To add a new dataset, ...

## Simulation Interface
One additional feature of trajdata is that it can be used to initialize simulations from real data and track resulting agent motion, metrics, etc. 

At a minimum, a simulation can be initialized and stepped through as follows (also present in `examples/simple_sim_example.py`):
```py
from typing import Dict # Just for type annotations

import numpy as np

from trajdata import AgentBatch, UnifiedDataset
from trajdata.data_structures.scene_metadata import Scene # Just for type annotations
from trajdata.simulation import SimulationScene

# See below for a list of already-supported datasets and splits.
dataset = UnifiedDataset(
    desired_data=["nusc_mini"],
    data_dirs={  # Remember to change this to match your filesystem!
        "nusc_mini": "~/datasets/nuScenes",
    },
)

desired_scene: Scene = dataset.get_scene(scene_idx=0)
sim_scene = SimulationScene(
    env_name="nusc_mini_sim",
    scene_name="sim_scene",
    scene=desired_scene,
    dataset=dataset,
    init_timestep=0,
    freeze_agents=True,
)

obs: AgentBatch = sim_scene.reset()
for t in range(1, sim_scene.scene_info.length_timesteps):
    new_xyh_dict: Dict[str, np.ndarray] = dict()

    # Everything inside the forloop just sets
    # agents' next states to their current ones.
    for idx, agent_name in enumerate(obs.agent_name):
        curr_yaw = obs.curr_agent_state[idx, -1]
        curr_pos = obs.curr_agent_state[idx, :2]

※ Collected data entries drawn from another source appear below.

(** [o[i]] for an index [i]. *)
Definition get_index (o : value) (i : nat) : Completion value :=
  match o with
  | VUndefined | VNull => Throw TypeError
  | VArr items => Normal (nth i items VUndefined)
  | VStr s =>
      Normal (match String.get i s with
              | Some c => VStr (String c "")
              | None => VUndefined
              end)
  | VObj fields => Normal (lookup (NilEmpty.string_of_uint (Nat.to_uint i)) fields)
  | _ => Normal VUndefined
  end.

(** An optional string parameter or field ([p?: string]). *)
Definition of_option (o : option string) : value :=
  match o with
  | Some s => VStr s
  | None => VUndefined
  end.

(** ** Tag parsing: [replace(/ /g, "")] and [split(",")] *)

(** [s.replace(/ /g, "")]: every space character is dropped. *)
Fixpoint remove_spaces (s : string) : string :=
  match s with
  | EmptyString => EmptyString
  | String c rest =>
      if Ascii.eqb c " "%char then remove_spaces rest
      else String c (remove_spaces rest)
  end.

(** [s.split(sep)] for a one-character separator: the pieces between
    the separators, in order; the empty string splits into [[""]]. *)
Fixpoint split (sep : ascii) (s : string) : list string :=
  match s with
  | EmptyString => [EmptyString]
  | String c rest =>
      if Ascii.eqb c sep then EmptyString :: split sep rest
      else match split sep rest with
           | piece :: pieces => String c piece :: pieces
           | [] => [String c EmptyString]
           end
  end.

(** [post.tags?.replace(/ /g, "").split(",") || []]: the optional chain
    yields [undefined] when [tags] is absent, and an array (always
    truthy) otherwise. *)
Definition parse_tags (tags : option string) : list string :=
  match tags with
  | Some t => split ","%char (remove_spaces t)
  | None => []
  end.

Definition tags_value (tags : option string) : value :=
  VArr (map VStr (parse_tags tags)).

(** ** The SDK *)

(** [Query.*]: the query builders of the SDK. *)
Inductive Query : Type :=
| Query_equal (attribute : string) (v : value)
| Query_search (attribute : string) (v : string)
| Query_orderDesc (attribute : string)
| Query_limit (n : float)
| Query_cursorAfter (documentId : string).

(** The SDK methods that [api.ts] calls, with their arguments. *)
Inductive Call : Type :=
| account_create (userId : value) (email password name : string)
| account_createEmailPasswordSession (email password : string)
| account_get
| account_deleteSession (sessionId : string)
| avatars_getInitials (name : string)
| databases_createDocument (databaseId collectionId : string) (documentId data : value)
| databases_listDocuments (databaseId collectionId : string) (queries : list Query)
| databases_getDocument (databaseId collectionId : string) (documentId : value)
| databases_updateDocument (databaseId collectionId : string) (documentId : string) (data : value)
| databases_deleteDocument (databaseId collectionId : string) (documentId : value)
| storage_createFile (bucketId : string) (fileId file : value)
| storage_getFilePreview (bucketId : string) (fileId : value)
    (width height : float) (gravity : string) (quality : float)
| storage_deleteFile (bucketId : string) (fileId : value).

(** The calls that [api.ts] awaits: each is a request to the remote
    service.  [avatars.getInitials] and [storage.getFilePreview] are
    used synchronously. *)
Definition is_remote (c : Call) : bool :=
  match c with
  | avatars_getInitials _ | storage_getFilePreview _ _ _ _ _ _ => false
  | _ => true
  end.

(** An SDK call together with its completion. *)
Definition Event : Type := Call * Completion value.

(** [appwriteConfig] of [./config]. *)
Record Config : Type := {
  databaseId : string;
  storageId : string;
  userCollectionId : string;
  postCollectionId : string;
  savesCollectionId : string
}.

(** The environment: the configuration, the SDK (which answers a call
    knowing the events so far, most recent first), the identifier that
    [ID.unique()] generates at a given point of the history, and
    [Number.prototype.toString]. *)
Record Env : Type := {
  appwriteConfig : Config;
  sdk : list Event -> Call -> Completion value;
  ID_unique : list Event -> string;
  Number_toString : float -> string
}.

(** The state: the SDK events, most recent first, and the console,
    most recent line first. *)
Record World : Type := {
  events : list Event;
  console : list value
}.

Definition initial : World := {| events := []; console := [] |}.

(** ** The monad of [api.ts]: state and exceptions *)

Definition M (A : Type) : Type := World -> Completion A * World.

Definition ret {A} (a : A) : M A := fun w => (Normal a, w).

Definition throw {A} (e : value) : M A := fun w => (Throw e, w).

Definition bind {A B} (m : M A) (k : A -> M B) : M B :=
  fun w =>
    match m w with
    | (Normal a, w') => k a w'
    | (Throw e, w') => (Throw e, w')
    end.

Definition try_catch {A} (body : M A) (handler : value -> M A) : M A :=
  fun w =>
    match body w with
    | (Normal a, w') => (Normal a, w')
    | (Throw e, w') => handler e w'
    end.

Definition lift {A} (c : Completion A) : M A := fun w => (c, w).

Definition when (b : bool) (m : M unit) : M unit :=
  if b then m else ret tt.

Definition console_log (v : value) : M unit :=
  fun w => (Normal tt, {| events := events w; console := v :: console w |}).

Declare Scope js_scope.
Delimit Scope js_scope with js.
Notation "x <- m ;; k" := (bind m (fun x => k))
  (at level 61, m at next level, right associativity) : js_scope.
Notation "m ;; k" := (bind m (fun _ => k))
  (at level 61, right associativity) : js_scope.
Open Scope js_scope.

(** ** The request payloads of [@/types], as [api.ts] reads them *)

Module INewUser.
Record t : Type := {
  name : string;
  email : string;
  username : string;
  password : string
}.
End INewUser.

Module SignIn.
Record t : Type := {
  email : string;
  password : string
}.
End SignIn.

Module INewPost.
Record t : Type := {
  userId : string;
  caption : string;
  file : list value;
  location : option string;
  tags : option string
}.
End INewPost.

Module IUpdatePost.
Record t : Type := {
  postId : string;
  caption : string;
  imageId : string;
  imageUrl : value;
  file : list value;
  location : option string;
  tags : option string
}.
End IUpdatePost.

Module IUpdateUser.
Record t : Type := {
  userId : string;
  name : string;
  bio : string;
  imageId : string;
  imageUrl : value;
  file : list value
}.
End IUpdateUser.

(** The local [image] object of [updatePost] and [updateUser]. *)
Module Image.
Record t : Type := {
  imageUrl : value;
  imageId : value
}.
End Image.

(** [file[0]] and [file.length > 0] on a [File[]]. *)
Definition first_file (file : list value) : value := nth 0 file VUndefined.

Definition has_file (file : list value) : bool := (0 <? length file)%nat.

(** [pageParam]/[limit] as they reach [if (...)]: an absent optional
    number is [undefined]. *)
Definition truthy_opt_number (n : option float) : bool :=
  match n with
  | Some x => truthy_number x
  | None => false
  end.

(** ** The exported functions *)

Section Api.

Variable env : Env.

Let cfg : Config := appwriteConfig env.

(** An SDK call: the SDK answers, and the event is recorded. *)
Definition call (c : Call) : M value :=
  fun w =>
    let r := sdk env (events w) c in
    (r, {| events := (c, r) :: events w; console := console w |}).

(** [ID.unique()]: a local generator, which does not fail. *)
Definition unique : M value :=
  fun w => (Normal (VStr (ID_unique env (events w))), w).

(** *** saveUserToDB *)

Definition saveUserToDB_try (user : value) : M value :=
  id <- unique ;;
  newUser <- call (databases_createDocument
                     (databaseId cfg) (userCollectionId cfg) id user) ;;
  ret newUser.

Definition saveUserToDB (user : value) : M value :=
  try_catch (saveUserToDB_try user)
    (fun error => console_log error ;; ret VUndefined).

(** *** createUserAccount *)

Definition createUserAccount_try (user : INewUser.t) : M value :=
  id <- unique ;;
  newAccount <- call (account_create id (INewUser.email user)
                        (INewUser.password user) (INewUser.name user)) ;;
  when (falsy newAccount) (throw Error) ;;
  avatarUrl <- call (avatars_getInitials (INewUser.name user)) ;;
  accountId <- lift (get_prop newAccount "$id") ;;
  name <- lift (get_prop newAccount "name") ;;
  email <- lift (get_prop newAccount "email") ;;
  newUser <- saveUserToDB
               (VObj [("accountId", accountId);
                      ("name", name);
                      ("email", email);
                      ("username", VStr (INewUser.username user));
                      ("imageUrl", avatarUrl)]) ;;
  ret newUser.

Definition createUserAccount (user : INewUser.t) : M value :=
  try_catch (createUserAccount_try user)
    (fun error => console_log error ;; ret error).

        next_state = np.zeros((3,))
        next_state[:2] = curr_pos
        next_state[2] = curr_yaw
        new_xyh_dict[agent_name] = next_state

    obs = sim_scene.step(new_xyh_dict)
```

`examples/sim_example.py` contains a more comprehensive example which initializes a simulation from a scene in the nuScenes mini dataset, steps through it by replaying agents' GT motions, and computes metrics based on scene statistics (e.g., displacement error from the original GT data, velocity/acceleration/jerk histograms).

## TODO
- Merge in upstream scene batch pull request.
- Create a method like finalize() which writes all the batch information to a TFRecord/WebDataset/some other format which is (very) fast to read from for higher epoch training.
- Add more examples to the README.
- Finish README section about how to add a new dataset.